Boato: Brasil não vai receber navios com refugiados muçulmanos

Informação falsa ainda dizia que uma nova cidade seria construída
Um boato está correndo as mídias sociais e as correntes de WhatsApp, que consiste em afirmar que a partir de julho navios estariam vindo do continente europeu com quase 2 milhões de refugiados em direção ao Brasil e que, no destino, construiriam uma cidade próxima à Região Metropolitana de Goiânia, em Goiás.

Mas, de acordo com notas do Ministério de Relações Exteriores, a Agência da Organização das Nações Unidas para Refugiados (Acnur) e o Governo do Estado de Goiás, a informação circulada é falsa e não possui fundamento.

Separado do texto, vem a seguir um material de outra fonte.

(** * VOICEVOX engine: character metadata models and the character router

    A shallow embedding of
    - [voicevox_engine/metas/Metas.py] (the pydantic models), and
    - [voicevox_engine/app/routers/character.py] (the five route handlers),
    together with models of the three collaborators the router receives
    ([CoreManager], [MetasStore], [ResourceManager]). *)

From Stdlib Require Import ZArith String List Lia.
From stdpp Require Import base option list gmap strings pretty.

Local Open Scope string_scope.

(** ** voicevox_engine/metas/Metas.py *)

Definition StyleId : Type := Z.

(** [StyleType = Literal["talk", "singing_teacher", "frame_decode", "sing"]] *)
Inductive StyleType : Type :=
| ST_talk
| ST_singing_teacher
| ST_frame_decode
| ST_sing.

Definition StyleType_literal (t : StyleType) : string :=
  match t with
  | ST_talk => "talk"
  | ST_singing_teacher => "singing_teacher"
  | ST_frame_decode => "frame_decode"
  | ST_sing => "sing"
  end.

Definition StyleType_literals : list string :=
  ["talk"; "singing_teacher"; "frame_decode"; "sing"].

(** Validation of a raw value against the [Literal] type. *)
Definition StyleType_validate (raw : string) : option StyleType :=
  if String.eqb raw "talk" then Some ST_talk
  else if String.eqb raw "singing_teacher" then Some ST_singing_teacher
  else if String.eqb raw "frame_decode" then Some ST_frame_decode
  else if String.eqb raw "sing" then Some ST_sing
  else None.

Record SpeakerStyle : Type := mkSpeakerStyle {
  style_name : string;
  style_id : StyleId;
  style_type : StyleType
}.

(** [class SpeakerStyle(BaseModel)]: [name] and [id] are required, [type]
    has [default="talk"].  The constructor receives the keyword argument
    [type] or not ([None] here); a value outside the literal is rejected. *)
Definition SpeakerStyle_default_type : StyleType := ST_talk.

A falsa notícia é compartilhada principalmente por opositores e grupos contrários à Lei de Migração, que é responsável por determinar diretrizes para a entrada e saída de estrangeiros no Brasil.

O governo de Goiás, por sua vez, emitiu uma nota. “Acerca da fantasiosa construção de cidade para ‘abrigar muçulmanos’, o governo de Goiás vem observar que, como é público e notório, existe um movimento emigratório, em diversas partes do mundo, com reflexos ao redor do planeta”.

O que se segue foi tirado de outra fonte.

(** Once the store holds every item of the page, a cycle only fetches
    the page and reads the state, and the store keeps what it holds. *)
Lemma steady_quiet_cycle h :
  all_seen current (stored initial h) ->
  exists t,
    check_for_updates BeautifulSoup self w h = (t, inr tt)
    /\ calls t = [session_get (page_url self); storage_load_state]
    /\ stored initial (h ++ t) = stored initial h.
Proof.
  intros Hseen.
  destruct Hsteady as (Hget & Hload & Hsave & Htg & Hpost & Hsleep).
  assert (Forall (fun c => is_save c = false) (calls (fetch self :: warnings)))
    as Hfetch.
  { pose proof (get_latest_notifications_calls BeautifulSoup self w h) as Hc.
    rewrite steady_fetch in Hc. eapply Forall_impl; [exact Hc|].
    by intros c ->. }
  assert (stored initial (h ++ fetch self :: warnings) = stored initial h)
    as Hsame by (by rewrite stored_app, stored_no_save).
  rewrite check_for_updates_run, steady_fetch, Hload, Hsame. cbv zeta.
  rewrite (proj2 (nothing_new_iff _ _) Hseen).
  eexists. split; [done|]. split.
  - pose proof (get_latest_notifications_calls_exact BeautifulSoup self w h)
      as Hc.
    rewrite steady_fetch in Hc. simpl fst in Hc.
    by rewrite calls_app, Hc.
  - rewrite app_assoc, stored_app. cbn [stored fold_left]. exact Hsame.
Qed.

Lemma steady_quiet_rounds n h :
  all_seen current (stored initial h) ->
  exists t,
    ticker_rounds BeautifulSoup self n w h = (t, inr Looping)
    /\ calls t = List.concat (repeat quiet_round n).
Proof.
  pose proof Hsteady as (_ & _ & _ & _ & _ & Hsleep).
  revert h. induction n as [|n IH]; intros h Hseen; [by exists []|].
  rewrite ticker_rounds_S.
  destruct (steady_quiet_cycle h Hseen) as (t & -> & Hcalls & Hstored).
  rewrite Hsleep.
  destruct (IH ((h ++ t) ++ [tick_of self])) as (t' & -> & Hcalls').
  { rewrite stored_app. cbn [stored fold_left]. by rewrite Hstored. }
  eexists. split; [done|].
  change (tick_of self :: t') with ([tick_of self] ++ t').
  rewrite !calls_app, Hcalls, Hcalls'. reflexivity.
Qed.

End Steady.

(** X19. On a page that answers with the same body each time, with a
    store that returns what was last saved and senders that answer, the
    loop sends at most once: after the first round, every further round
    only fetches the page, reads the state and pauses, without any call of
    a sender and without writing the state. *)
Theorem steady_page_sends_once (BeautifulSoup : pystr -> pystr + Soup.node)
    (self : NotificationBot) (content : pystr) (initial : Snapshot)
    (w : world) (n : nat) :
  steady_world content initial w ->
  exists first rest,
    run (ticker_rounds BeautifulSoup self 1) w = (first, inr Looping)
    /\ run (ticker_rounds BeautifulSoup self (S n)) w
       = (first ++ rest, inr Looping)
    /\ calls rest =
         List.concat
           (repeat [session_get (page_url self); storage_load_state;
                    asyncio_sleep (CHECK_INTERVAL (config self))] n).
Proof.
  intros Hsteady. pose proof Hsteady as (_ & _ & _ & _ & _ & Hsleep).
  unfold run. rewrite !ticker_rounds_S.
  destruct (steady_cycle BeautifulSoup self content initial w Hsteady [])
    as (t & -> & Hseen).
  rewrite Hsleep. cbn [ticker_rounds ret].
  destruct (steady_quiet_rounds BeautifulSoup self content initial w Hsteady n
              (([] ++ t) ++ [tick_of self])) as (rest & -> & Hcalls).
  { rewrite stored_app. cbn [stored fold_left]. exact Hseen. }
  exists (t ++ [tick_of self]), rest.
  split; [done|]. split; [by rewrite <- app_assoc|exact Hcalls].
Qed.

Lemma steady_page_sends_once_witness :
  exists first rest,
    run (ticker_rounds sample_soup sample_bot 1) steady_sample_world
      = (first, inr Looping)
    /\ run (ticker_rounds sample_soup sample_bot 3) steady_sample_world
       = (first ++ rest, inr Looping)
    /\ calls rest =
         List.concat
           (repeat [session_get (page_url sample_bot); storage_load_state;
                    asyncio_sleep (CHECK_INTERVAL (config sample_bot))] 2).
Proof.
  apply (steady_page_sends_once sample_soup sample_bot (str "<html>")
           Dict.empty steady_sample_world 2).
  repeat split; intros; try reflexivity. eexists _, _. reflexivity.
Defined.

“O Brasil acolhe esses cidadãos, segundo critérios definidos pelo Ministério da Justiça. Uma vez autorizados a entrar, esses cidadãos definem livremente onde se instalar. Da mesma forma, o governo de Goiás acolhe esses cidadãos, procurando proporcionar-lhes condições de vida e trabalho dignas”.

“Entretanto, é complemente falsa e fantasiosa a informação de que está em construção no estado, em Anápolis ou em qualquer outra localidade uma cidade para acolher ‘emigrantes muçulmanos’. O governo de Goiás lamenta a propagação deste boato, porque respeita e reconhece todos os povos e credos religiosos e condena veementemente a xenofobia, a discriminação e o preconceito”.

“De qualquer forma, o critério de acolhimento não é a orientação religiosa, mas a nacionalidade. Diante disso, o governo de Goiás reitera que é completamente falsa a informação de construção de bairro, colônia ou cidade destinada a abrigar refugiados”, concluem.